Para alguns psicanalistas contemporâneos, a perda melancólica não está relacionada diretamente ao desaparecimento do objeto, mas sim, que o próprio objeto desistiu do melancólico. É, segundo Lambotte (2001), a referência a este objeto encarregado de iniciar o sujeito no campo do desejo e que brutalmente desapareceu. Nesse sentido, a possível constituição do sujeito melancólico encontra-se nos primeiros anos de vida. Na melancolia, a criança não recebeu o embalo acolhedor e agregador de seu objeto de amor e permaneceu sob o abraço do nada (PERES, 2011). Isto é, “o melancólico está no simbólico barrado pelo significante nada, ao mesmo tempo que marca a desaparição do desejo do Outro” (LAMBOTTE, 2001, p. 66).

Quando Freud afirma que na melancolia é o próprio ego do sujeito que se tornou pobre e vazio, é porque, diferentemente do sujeito enlutado, que identifica o objeto perdido e busca deslocar a energia nele antes investida; o melancólico descreve não uma perda de objeto, mas sim, uma perda no estado do ego. O paciente apresenta-se como indigno, incapaz e moralmente desprezível; ele se recrimina, se insulta e espera ser rejeitado e castigado. Humilha-se perante os demais e tem pena dos “seus” por estarem ligados a uma pessoa tão indigna.

Mas por que a tendência do melancólico de comunicar sua suposta inferioridade? E por que parece não se envergonhar das autodepreciações?

Porque para o melancólico, diz Freud (2011/[1917]), “queixar-se é dar queixa” (p. 59). O sujeito queixa-se do Outro em primeira pessoa do singular. Por isso não se envergonha nem se esconde, porque tudo o que diz de depreciativo sobre si, em verdade, é dirigido a um Outro. Eis aí um ponto central na complexa discussão acerca da estrutura ou tipo clínico da melancolia: o lugar do Outro. Segundo Tavares (2009), o melancólico não tem acesso a ficção identificatória e alienante do Outro. Em outras palavras, “o grande Outro aparece como falho, esburacado, incapaz de fornecer respostas ou identificações” (TAVARES, 2009, p. 470).

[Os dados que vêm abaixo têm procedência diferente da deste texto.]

(* ===== verification/SfsHeld.v ===== *)
(** * The file system and the rest of the kernel

    [Fs root k s B V] says of the kernel only that the volume is in order and that the rest is as
    [B] says: when the heap, the locks or the threads change outside the volume, it still holds. *)

From S2P Require Import Prelude StateM Heap KArray KBitmap Coremap KState Thread ThreadSpec ThreadHeap Synch SynchSpec Owned.
From S2P Require Import ProcSpec Uio SfsDisk Sfs SfsBytes SfsSpec SfsIo SfsDirs SfsTrunc SfsVolume SfsTree SfsNode SfsNodeSpec.
From S2P Require Import SfsTree SfsNodeSpec SfsRep SfsLife SfsView SfsOps.

Section frame.
Context {H : Type} `{KHeapLaws H}.
Implicit Types (k : kst H sfs_fs) (B : outside) (V : view).

(** ** The vnodes in memory *)

(** The same rest of the kernel, described in another way. *)
Record alike (X X' : outer) : Prop := Alike {
  al_blocks : o_blocks X ≡ₚ o_blocks X';
  al_threads : o_threads X' = o_threads X;
  al_locks : ∀ b, b ∈ o_blocks X → o_locks X' !! b = o_locks X !! b;
}.

Lemma nodes_alike k s vs B B' : nodes k s vs B → alike B B' → nodes k s vs B'.
Proof.
  intros [Hr Hi Hn Hl Ha Ho Hs Ht Hout] [Hb Hth Hlk]. constructor; try done.
  - by rewrite <- Hb.
  - intros t th Hin E. rewrite <- Hb. by apply (Hs t).
  - congruence.
  - intros b Hin. rewrite <- Hb in Hin. rewrite Hlk by done. by apply Hout.
Qed.

(** Blocks [A] of the rest become [A']. *)
Lemma owned_swap (h h' : H) P A A' C :
  owned h (P ++ A ++ C) → kh_inv h' → NoDup A' → kh_live h' = (kh_live h ∖ list_to_set A) ∪ list_to_set A' →
  (∀ b, b ∈ A' → b ∉ kh_live h ∖ list_to_set A) → owned h' (P ++ A' ++ C).
Proof.
  intros Ho Hi' Hnd' Hl Hnew. assert (owned h (A ++ P ++ C)) as (Hi & Hnd & Hb).
  { eapply owned_perm; [|exact Ho]. rewrite !app_assoc. by rewrite (Permutation_app_comm P A). }
  apply NoDup_app in Hnd as (_ & Hd & Hnd). cut (owned h' (A' ++ P ++ C)).
  { intros Ho'. eapply owned_perm; [|exact Ho']. rewrite !app_assoc. by rewrite (Permutation_app_comm P A'). }
  assert (∀ b, b ∈ P ++ C → b ∈ kh_live h ∖ list_to_set A) as Hold.
  { intros b Hin. apply elem_of_difference. split; [apply Hb, elem_of_app; by right|].
    rewrite elem_of_list_to_set. intros HA. by apply (Hd b). }
  split_and!; [done| |].
  - apply NoDup_app. split_and!; [done| |done]. intros b HA Hin. by apply (Hnew b HA), Hold.
  - intros b Hin. rewrite Hl. apply elem_of_union. apply elem_of_app in Hin as [Hin|Hin]; [right; by apply elem_of_list_to_set|].
    left. by apply Hold.
Qed.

Nesse sentido, à melancolia parece ser é uma resposta ao vazio especular que impede o sujeito de receber o olhar do Outro como formador do Eu. De acordo com Lambotte (1999), “por falta de um olhar próximo que lhe teria significado seu contorno, a criança pôde, naquele estádio do espelho, nem cair na ilusão da semelhança do duplo, nem assumir a verdade do erro” (p. 34). Assim, ao se deparar com a perda do objeto, o melancólico a transforma numa perda do Eu, numa divisão entre a crítica do eu e o eu modificado por identificação.

Nessa lógica, podemos provisoriamente presumir que o melancólico busca preencher um vazio existencial que diferentemente do luto, não se desenvolve de modo satisfatório a partir da substituição objetal. Isso nos leva a pensar que a melancolia é um estado de luto permanente, já que, segundo Tavares (2009), “a morte do Outro antecede ao sujeito” (p. 481). Esse cenário Faustiano, de solidão e abandono frente às verdades do mundo, produzem, como alternativa à inibição ou ao desespero, um sujeito inventivo, que desde o início de seus dias, busca extrair dos representantes do Outro na cultura, um saber-fazer baseado em sua condição subjetiva.

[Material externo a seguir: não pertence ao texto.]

(* ===== verification/VfsSys.v ===== *)
(** * One volume and the devices: the invariant

    [sysinv k s X R M a]: the volume of the kernel [k] holds the names and files of [a], the vnodes
    of devices are in memory with free locks, and all reference and open counts are what the list
    [R] of references says.  One more reference to the root directory is never given up: somebody
    else holds it, as the first thread of the kernel does. *)

From S2P Require Import Prelude StateM Heap KArray KBitmap Coremap KState Thread ThreadSpec ThreadHeap Synch SynchSpec Owned.
From S2P Require Import ProcSpec Uio SfsDisk Sfs SfsBytes SfsSpec SfsIo SfsDirs SfsTrunc SfsVolume SfsTree SfsNode SfsNodeSpec.
From S2P Require Import SfsTree SfsNodeSpec SfsRep SfsLife SfsView SfsSync SfsOps SfsHeld Vfs Device VfsLaws VfsSpec.

(** ** Counting references *)

Section counting.
Implicit Types (R : list vref).

Fixpoint cnt (f p : Z) R : Z :=
  match R with [] => 0 | r :: R => (if (r_fs r =? f) && (r_ptr r =? p) then 1 else 0) + cnt f p R end.
Fixpoint ocnt (f p : Z) R : Z :=
  match R with [] => 0 | r :: R => (if (r_fs r =? f) && (r_ptr r =? p) && r_open r then 1 else 0) + ocnt f p R end.
(* ===== verification/VfsSysFs.v ===== *)
(** * Operations on the vnodes of the volume

    What SFS does to names, files and references, against the invariant of VfsSys, and the
    relations on names and files that say it. *)

From S2P Require Import Prelude StateM Heap KArray KBitmap Coremap KState Thread ThreadSpec ThreadHeap Synch SynchSpec Owned.
From S2P Require Import ProcSpec Uio SfsDisk Sfs SfsBytes SfsSpec SfsIo SfsDirs SfsTrunc SfsVolume SfsTree SfsNode SfsNodeSpec.
From S2P Require Import SfsTree SfsNodeSpec SfsRep SfsLife SfsView SfsSync SfsOps SfsHeld SfsClient Vfs Device VfsLaws VfsSpec VfsSys.

(** ** Names and files *)

Definition sy_set_names m a := SysV m (sy_files a) (sy_vol a) (sy_drv a).
Definition sy_set_files m a := SysV (sy_names a) m (sy_vol a) (sy_drv a).

Section relations.
Variable fsp : Z.
Implicit Types (a : sysv) (o d : oid).

(** Devices and the root directory are never discarded. *)
Definition slasting o : Prop := o.1 = NULL ∨ o.2 = SFS_ROOT_LOCATION.

(** Looking a path up in a directory: a name; a device has only itself. *)
Inductive sfinds a o (path : list Z) : Z → Z → Prop :=
  | sf_self : o.1 = NULL → path = [] → sfinds a o path 0 o.2
  | sf_dev x : o.1 = NULL → path ≠ [] → sfinds a o path ENOENT x
  | sf_found x : o.1 ≠ NULL → sy_names a !! path = Some x → sfinds a o path 0 x
  | sf_none x : o.1 ≠ NULL → sy_names a !! path = None → sfinds a o path ENOENT x
  | sf_nomem x : o.1 ≠ NULL → sfinds a o path ENOMEM x.

(** The directory of a path is the root directory, and the path is the name. *)
Inductive sparent a o (path : list Z) (len : Z) : Z → Z → list Z → Prop :=
  | sp_dev x nm : o.1 = NULL → sparent a o path len ENOTDIR x nm
  | sp_long x nm : o.1 ≠ NULL → u32 (zlen path + 1) > len → sparent a o path len ENAMETOOLONG x nm
  | sp_name : o.1 ≠ NULL → o.2 = SFS_ROOT_LOCATION → u32 (zlen path + 1) ≤ len → sparent a o path len 0 o.2 path.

Talvez por isso o melancólico seja tão frequentemente associado a genialidade, porque busca nas Artes, Ciências, Literatura aporte para se constituir enquanto sujeito e para lidar com os conflitos no laço social. Parece que o discurso melancólico busca uma saída pela palavra, num movimento compensatório frente a fragilidade da formação imaginária. Nesse sentido, a Psicanálise, ao abandonar o paradigma da clínica do olhar (fenomenológica) passando para uma clínica da escuta, oferece ao melancólico uma possibilidade de construir, a partir da associação livre, a sua própria narrativa.  

REFERÊNCIAS

FREUD, S. Luto e Melancolia. São Paulo: Cosac Naify, 2011. 

KEHL, M. R. O tempo e o cão: a atualidade das depressões. São Paulo: Boitempo, 2011.

LACAN, J. O seminário – Livro 10: a angústia. Rio de Janeiro: Zahar Editores, [1962-63]/2005.

LAMBOTTE, M-C. A deserção do Outro. Revista da Associação Psicanalítica de Porto Alegre. Porto Alegre, n. 20, 2001. 

LAMBOTTE, M-C. Ésthetique de la mélancolie. Paris: Aubier, 1999.

PERES, U. T. Depressão e Melancolia. Rio de Janeiro: Jorge Zahar Ed., 2011.

TAVARES, P. H. Fausto como paradigma da melancolia. Revista Mal-Estar e Subjetividade. Fortaleza, n.2, vol. IX, 2009.